Saturday, October 10, 2015

United States Police Officers Use Lethal Force More Than Other Countries

Wilmington Delaware Police Officers
 confronting Jeremy McDole.
YouTube Video Screenshot

While sitting in his wheelchair, police killed Jeremy McDole. Wilmington, Delaware police repeatedly told McDole to drop his gun, even though there was no gun visible, but as he slid his hand up his thigh towards his waist, they shot him. McDole is the latest casualty in an epidemic of police killings across the country. It’s a problem, beyond what is apparent, because statistics reveal police officers in the United States kill more in days than other countries do in years.


The main reason is lethal force laws in the United States fail to meet international laws and standards. Amnesty International found state laws governing the use of lethal force by police are in most cases inadequate or do not exist.

The allocation of powers between states and the federal government are the reason there is no consistent federal law governing each state’s use of lethal force. States’ rights provisions of the United States Constitution’s Tenth Amendment give certain reserved powers that only states possess. Laws governing actions of municipal and state police are one of them.

The proliferation of guns and their prevalence, exacerbated by a lack of adequate gun laws, means police officers have to be prepared for the worst when confronting a citizen. As in the case of McDole, any unanticipated move may be mistaken as someone reaching for a gun.

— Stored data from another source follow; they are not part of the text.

(** * kakoune-smooth-scroll: the wire protocol and the scroll pacing

    A shallow embedding of [smooth-scroll.py].

    - Python [int] is [Z]. On the paths that send and sleep a Python
      [float] is an exact rational ([Q]): a true division raises
      [ZeroDivisionError] exactly when its divisor is zero, as in Python,
      and rounding, infinities and NaN are left out. Where these decide the
      outcome (the line count of [main], the velocities of
      [inertial_scroll]) the arithmetic is modelled a second time on IEEE 754
      binary64, with the operations of [SpecFloat].
    - Python [str] is a list of Unicode code points, [bytes] a list of
      integers in [0, 255].
    - Exceptions are an error monad over an explicit world: a clock and the
      chronological trace of what the process did. *)

From Stdlib Require Import ZArith QArith Qabs Qround Qminmax List Bool Lia Lqa String Ascii.
From Stdlib Require Import DecimalString SpecFloat Qpower.
Import ListNotations.
Local Open Scope Z_scope.

(** ** Python values *)

Definition pystr := list Z.
Definition bytes := list Z.

Definition len {A} (l : list A) : Z := Z.of_nat (List.length l).

(** A [str] holds code points of the Unicode range. *)
Definition code_point (c : Z) : Prop := 0 <= c <= 0x10FFFF.
Definition wf_str (s : pystr) : Prop := Forall code_point s.

Definition is_byte (b : Z) : Prop := 0 <= b < 256.

(** An ASCII literal of the source as a [str]. *)
Fixpoint lit (s : string) : pystr :=
  match s with
  | EmptyString => []
  | String a r => Z.of_nat (nat_of_ascii a) :: lit r
  end.

(** [str(n)] for an [int], as an f-string field formats it. *)
Definition str_of_int (n : Z) : pystr := lit (NilZero.string_of_int (Z.to_int n)).

Inductive exn : Set :=
| UnicodeEncodeError
| OverflowError
| OSError
| KeyError
| ZeroDivisionError
| ValueError
| IndexError.

Inductive result (A : Type) : Type :=
| Ok (a : A)
| Raise (e : exn).
Arguments Ok {A} a.
Arguments Raise {A} e.

(** ** [str.encode('utf-8')] *)

Definition surrogate (c : Z) : bool := (0xD800 <=? c) && (c <=? 0xDFFF).
(* ===== verification/Text.v ===== *)
(** Text: the character classification, trimming, case folding, numeric
    conversion and enumeration names that the engine's configuration layer
    shares ([src/src/Core/Config.cpp], [src/src/Core/Logger.cpp],
    [src/src/Net/TransportKind.cpp], [src/src/Net/TcpBackend.cpp],
    [src/src/Security/SecurityMode.cpp], [src/src/Net/Endpoint.cpp]).

    [std::string] and [std::string_view] are lists of bytes; [std::isspace] and
    [std::tolower] are those of the "C" locale, which the program never changes. *)
From S2P Require Import Prelude.

Definition txt (s : string) : bytes := String.list_byte_of_string s.
Arguments txt s%_string.

(** * <cctype> in the "C" locale *)
Definition isspace (b : byte) : bool :=
  match b with x20 | x09 | x0a | x0b | x0c | x0d => true | _ => false end.
Definition tolower (b : byte) : byte :=
  if (65 <=? byte_Z b) && (byte_Z b <=? 90) then Z_byte (byte_Z b + 32) else b.

Lemma tolower_idemp b : tolower (tolower b) = tolower b.
Proof. by destruct b. Qed.

(** * Trimming (Config.cpp) *)
Fixpoint drop_spaces (l : bytes) : bytes :=
  match l with b :: l' => if isspace b then drop_spaces l' else l | [] => [] end.
(** [src/src/Core/Config.cpp:13-24] *)
Definition trim_view (value : bytes) : bytes :=
  reverse (drop_spaces (reverse (drop_spaces value))).
(** [src/src/Core/Config.cpp:32-39] *)
Definition lowercase_copy (value : bytes) : bytes := tolower <$> value.

(** A text [trim_view] leaves alone: no white space at either end. *)
Definition trimmed (l : bytes) : bool :=
  match l with
  | [] => true
  | b :: _ => negb (isspace b) &&
      match last l with Some c => negb (isspace c) | None => true end
  end.

Lemma drop_spaces_head b l : isspace b = false → drop_spaces (b :: l) = b :: l.
Proof. intros Hb. simpl. by rewrite Hb. Qed.

Lemma drop_spaces_suffix l : drop_spaces l `suffix_of` l.
Proof.
  induction l as [|b l IH]; simpl; [done|]. destruct (isspace b); [|done].
  by apply suffix_cons_r.
Qed.

Lemma trimmed_fixed l : trimmed l = true → trim_view l = l.
Proof.
  unfold trim_view. destruct l as [|b l]; [done|]. intros Ht.
  unfold trimmed in Ht. bprop.
  rewrite drop_spaces_head by done.
  destruct (reverse (b :: l)) as [|c k] eqn:Er.
  { apply (f_equal length) in Er. rewrite length_reverse in Er. done. }
  assert (last (b :: l) = Some c) as Hlast.
  { rewrite <- (reverse_involutive (b :: l)), Er. by rewrite last_reverse. }
  rewrite Hlast in *. bprop. rewrite drop_spaces_head by done.
  by rewrite <- Er, reverse_involutive.
Qed.

Lemma drop_spaces_no_head l b k : drop_spaces l = b :: k → isspace b = false.
Proof.
  induction l as [|c l IH]; simpl; [done|]. destruct (isspace c) eqn:E; [done|].
  by intros [= -> _].
Qed.

Lemma drop_spaces_prefix_fixed l k : k `prefix_of` l → drop_spaces l = l → drop_spaces k = k.
Proof.
  intros [m ->] Hl. destruct k as [|b k]; [done|]. simpl in *.
  destruct (isspace b) eqn:E; [|done]. exfalso.
  pose proof (suffix_length _ _ (drop_spaces_suffix (k ++ m))) as Hle.
  rewrite Hl in Hle. simpl in Hle. lia.
Qed.

Lemma drop_spaces_fixed_again l : drop_spaces (drop_spaces l) = drop_spaces l.
Proof.
  destruct (drop_spaces l) as [|b k] eqn:E; [done|].
  apply drop_spaces_head. by eapply drop_spaces_no_head.
Qed.

Lemma trim_view_idemp l : trim_view (trim_view l) = trim_view l.
Proof.
  unfold trim_view. set (k := drop_spaces l).
  rewrite (drop_spaces_prefix_fixed k (reverse (drop_spaces (reverse k)))).
  - by rewrite reverse_involutive, drop_spaces_fixed_again.
  - destruct (drop_spaces_suffix (reverse k)) as [m Hm]. exists (reverse m).
    by rewrite <- reverse_app, <- Hm, reverse_involutive.
  - apply drop_spaces_fixed_again.
Qed.

Lemma lowercase_idemp l : lowercase_copy (lowercase_copy l) = lowercase_copy l.
Proof.
  unfold lowercase_copy. rewrite <- list_fmap_compose. apply list_fmap_ext.
  intros i b _. apply tolower_idemp.
Qed.

(** * Numbers: std::to_string and std::from_chars, base ten *)
Definition digit_byte (d : Z) : byte := Z_byte (48 + d).
Definition digit_val (b : byte) : option Z :=
  if (48 <=? byte_Z b) && (byte_Z b <=? 57) then Some (byte_Z b - 48) else None.

Fixpoint dec_go (fuel : nat) (n : Z) (acc : bytes) : bytes :=
  match fuel with
  | O => acc
  | S f => let acc' := digit_byte (n mod 10) :: acc in
      if n <? 10 then acc' else dec_go f (n / 10) acc'
  end.
(** Twenty digits hold every 64-bit value. *)
Definition dec (n : Z) : bytes := dec_go 20 n [].

(** The longest prefix of digits, its value, and the rest. *)
Fixpoint digits_go (acc : Z) (l : bytes) : Z * bytes :=
  match l with
  | b :: l' => match digit_val b with
      | Some d => digits_go (acc * 10 + d) l'
      | None => (acc, l)
      end
  | [] => (acc, [])
  end.
Definition unsigned_chars (l : bytes) : option (Z * bytes) :=
  match l with
  | b :: _ => match digit_val b with Some _ => Some (digits_go 0 l) | None => None end
  | [] => None
  end.
(** [std::from_chars] for a signed integer of the given range: an optional
    minus sign, then digits; a value out of range is an error. *)
Definition from_chars (lo hi : Z) (l : bytes) : option (Z * bytes) :=
  match (match l with
         | x2d :: l' => match unsigned_chars l' with
                        | Some (v, rest) => Some (- v, rest) | None => None end
         | _ => unsigned_chars l
         end) with
  | Some (v, rest) => if (lo <=? v) && (v <=? hi) then Some (v, rest) else None
  | None => None
  end.

Lemma digit_val_byte d : 0 ≤ d < 10 → digit_val (digit_byte d) = Some d.
Proof.
  intros Hd. unfold digit_val, digit_byte. rewrite byte_Z_Z_byte.
  unfold u8. rewrite Z.mod_small by lia.
  replace ((48 <=? 48 + d) && (48 + d <=? 57)) with true by lia. f_equal. lia.
Qed.

Lemma digits_go_dec fuel n acc a :
  0 ≤ n < 10 ^ Z.of_nat fuel →
  ∃ k, dec_go fuel n acc = k ++ acc ∧
       digits_go a (k ++ acc) = digits_go (a * 10 ^ zlen k + n) acc ∧
       (fuel ≠ 0%nat → ∃ d k', k = digit_byte d :: k' ∧ 0 ≤ d < 10).
Proof.
  revert n acc a. induction fuel as [|f IH]; intros n acc a Hn.
  { exists []. simpl in *. rewrite zlen_nil, Z.pow_0_r. split_and!; [done| |done].
    f_equal. lia. }
  rewrite Nat2Z.inj_succ, Z.pow_succ_r in Hn by lia. simpl.
  pose proof (Z.mod_pos_bound n 10 ltac:(lia)) as Hm.
  pose proof (Z.div_mod n 10 ltac:(lia)) as Hdm.
  destruct (n <? 10) eqn:E; bprop.
  - exists [digit_byte (n mod 10)]. split_and!; [done| |eauto].
    simpl. rewrite digit_val_byte by done. rewrite zlen_cons, zlen_nil, Z.pow_1_r.
    rewrite Z.mod_small by lia. done.
  - destruct (IH (n / 10) (digit_byte (n mod 10) :: acc) a) as (k & -> & Hk & Hd).
    { split; [apply Z.div_pos; lia|]. apply Z.div_lt_upper_bound; lia. }
    exists (k ++ [digit_byte (n mod 10)]). rewrite <- app_assoc. simpl.
    split_and!; [done| |].
    + rewrite Hk. simpl. rewrite digit_val_byte by done. f_equal.
      rewrite zlen_app, zlen_cons, zlen_nil, Z.add_0_r, Z.pow_add_r by (apply zlen_nonneg || lia).
      lia.
    + intros _. destruct f as [|f]; [simpl in *; lia|].
      destruct (Hd ltac:(done)) as (d & k' & -> & Hd'). simpl. eauto.
Qed.

Lemma unsigned_chars_dec n : 0 ≤ n < 10 ^ 20 → unsigned_chars (dec n) = Some (n, []).
Proof.
  intros Hn. destruct (digits_go_dec 20 n [] 0) as (k & Hk & Hg & Hd); [done|].
  unfold dec. rewrite Hk. destruct (Hd ltac:(done)) as (d & k' & -> & Hd').
  rewrite app_nil_r in *. cbn [unsigned_chars].
  rewrite (digit_val_byte d Hd'), Hg. by simpl.
Qed.

Lemma from_chars_dec lo hi n :
  0 ≤ n < 10 ^ 20 → lo ≤ n ≤ hi → from_chars lo hi (dec n) = Some (n, []).
Proof.
  intros Hn Hr. unfold from_chars.
  destruct (digits_go_dec 20 n [] 0) as (k & Hk & _ & Hd); [done|].
  pose proof (unsigned_chars_dec n Hn) as Hu.
  destruct (Hd ltac:(done)) as (d & k' & -> & Hd').
  unfold dec in *. rewrite Hk in *. simpl app in *.
  assert (digit_byte d ≠ x2d) as Hne.
  { intros E. apply digit_val_byte in Hd'. rewrite E in Hd'. by vm_compute in Hd'. }
  destruct (digit_byte d); try done; rewrite Hu;
    by replace ((lo <=? n) && (n <=? hi)) with true by lia.
Qed.

Lemma from_chars_range lo hi l v rest : from_chars lo hi l = Some (v, rest) → lo ≤ v ≤ hi.
Proof. unfold from_chars. intros H. repeat casehyp; simplify_eq; bprop; lia. Qed.
(** [src/src/Net/Async/HttpResponseValidation.cpp:53-60] {validate_http_response}
    The header loop, accumulating the conservative size of the header block. *)
Fixpoint validate_headers (hs : list HttpHeader) (header_bytes : Z) : result bytes Z :=
  match hs with
  | [] => Ok header_bytes
  | h :: rest =>
      if negb (valid_header h) then
        Err (txt "Invalid HTTP header or attempt to override an engine-owned header")
      else
        let header_bytes' := header_bytes + zlen (header_name h) + zlen (header_value h) + 4 in
        if http_header_limit <? header_bytes' then
          Err (txt "HTTP response headers exceed 16 KiB")
        else validate_headers rest header_bytes'
  end.

(** [src/src/Net/Async/HttpResponseValidation.cpp:35-62] *)
Definition validate_http_response (r : HttpResponse) (max_body_bytes : Z) : result bytes Z :=
  let status := status_code_ r in
  if (status <? 200) || (599 <? status) then
    Err (txt "HTTP response status must be 200..599")
  else if max_body_bytes <? zlen (body r) then
    Err (txt "HTTP response body exceeds configured message limit")
  else if ((status =? 204) || (status =? 205) || (status =? 304))
          && negb (bool_decide (body r = [])) then
    Err (txt "HTTP 204/205/304 require an empty body")
  else if bool_decide (content_type r = []) || (1024 <? zlen (content_type r))
          || negb (valid_value (content_type r)) || (64 <? zlen (headers r)) then
    Err (txt "Invalid HTTP content type or header count")
  else validate_headers (headers r) (256 + zlen (content_type r)).

Definition header_cost (h : HttpHeader) : Z :=
  zlen (header_name h) + zlen (header_value h) + 4.

Lemma validate_headers_ok hs n total_bytes :
  validate_headers hs n = Ok total_bytes →
  total_bytes = n + total header_cost hs ∧ forallb valid_header hs = true ∧
  (hs ≠ [] → total_bytes ≤ http_header_limit).
Proof.
  revert n. induction hs as [|h hs IH]; intros n; simpl.
  - intros [= <-]. split; [lia|done].
  - destruct (valid_header h); [|done]. simpl.
    destruct (http_header_limit <? _) eqn:E; [done|]. intros H'. bprop.
    pose proof (IH _ H') as (Htot & Hall & Hlim). unfold header_cost at 1.
    split_and!; [lia|done|]. intros _. destruct hs; [|by apply Hlim].
    simpl in H'. injection H' as <-. lia.
Qed.

(** A byte that would end a header line. *)
Definition injects (l : bytes) : bool := bool_decide (x0d ∈ l) || bool_decide (x0a ∈ l).

Lemma forallb_no_injection p l :
  p x0d = false → p x0a = false → forallb p l = true → injects l = false.
Proof.
  intros Hr Hn Hl. unfold injects.
  assert (∀ b, p b = false → b ∉ l) as Hout.
  { intros b Hb Hin. rewrite forallb_forall in Hl.
    apply list_elem_of_In, Hl in Hin. congruence. }
  by rewrite !bool_decide_false by auto.
Qed.

Lemma valid_value_no_injection l : valid_value l = true → injects l = false.
Proof. by apply forallb_no_injection. Qed.
Lemma token_no_injection l : forallb token_character l = true → injects l = false.
Proof. by apply forallb_no_injection. Qed.

Hypothesis iequals_ignores_case : ∀ a b,
  iequals a b = bool_decide (lowercase_copy a = lowercase_copy b).

(** C39: a response the engine accepts cannot split the response or override the
    framing: the status is final and in range, no header name, header value or
    content type contains CR or LF, no header is an engine-owned field in any
    letter case, and the computed size is that of the header block. *)
Theorem validated_response_safe r max_body header_bytes :
  validate_http_response r max_body = Ok header_bytes →
  200 ≤ status_code_ r ≤ 599 ∧ zlen (body r) ≤ max_body ∧ zlen (headers r) ≤ 64 ∧
  injects (content_type r) = false ∧
  Forall (λ h, injects (header_name h) = false ∧ injects (header_value h) = false ∧
    ∀ reserved, reserved ∈ engine_headers →
      lowercase_copy (header_name h) ≠ lowercase_copy reserved) (headers r) ∧
  header_bytes = 256 + zlen (content_type r) + total header_cost (headers r) ∧
  header_bytes ≤ http_header_limit.
Proof.
  unfold validate_http_response. intros Hv. repeat casehyp; try done. bprop.
  apply validate_headers_ok in Hv as (Htot & Hall & Hlim).
  split_and!; try lia; try (by apply valid_value_no_injection).
  - apply Forall_forall. intros h Hh. rewrite forallb_forall in Hall.
    apply list_elem_of_In, Hall in Hh. unfold valid_header in Hh. bprop.
    split_and!; [by apply token_no_injection|by apply valid_value_no_injection|].
    intros reserved Hin Heq.
    assert (engine_header (header_name h) = true) as Hc; [|congruence].
    apply existsb_exists. exists reserved. split; [by apply list_elem_of_In|].
    rewrite iequals_ignores_case. by apply bool_decide_true.
  - destruct (headers r); [simpl in *; unfold http_header_limit; lia|by apply Hlim].
Qed.
End Validation.

Definition ascii_iequals (a b : bytes) : bool :=
  bool_decide (lowercase_copy a = lowercase_copy b).
Definition demo_response : HttpResponse :=
  mkHttpResponse 200 false (txt "text/plain") [mkHttpHeader (txt "X-Id") (txt "7")] (txt "hi").
Lemma validated_response_safe_witness :
  validate_http_response ascii_iequals demo_response 16 = Ok 275 ∧
  275 = 256 + zlen (content_type demo_response) + total header_cost (headers demo_response).
Proof.
  split; [reflexivity|].
  exact (proj1 (proj2 (proj2 (proj2 (proj2 (proj2 (validated_response_safe ascii_iequals
    (λ a b, eq_refl) demo_response 16 275 eq_refl))))))).
Defined.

However, the possession of a gun isn’t always a factor that allows police officers to use lethal force. Some states allow the use of lethal force to suppress resistance to arrest by someone suspected of a felony, suppressing a riot, or resisting arrest for crimes such as burglary. A number of statutes allow officers to use lethal force to prevent an escape from a prison or jail. Others allow private citizens to use lethal force if they are carrying out law enforcement activities.

Moreover, when police use lethal force, the number of shots fired is usually excessive, and not necessary to subdue someone. That’s because their intent is not to neutralize but to kill, because their training, it seems, is to target center mass rather than wound suspects so they are incapable of harming themselves or others.

Increasing numbers of police killings indicate a need for federal laws governing municipal and state police use of lethal force, which would universally define conditions under which force is used.

The overriding issue, at all levels, is the United States has a significant gun problem that it refuses to correct.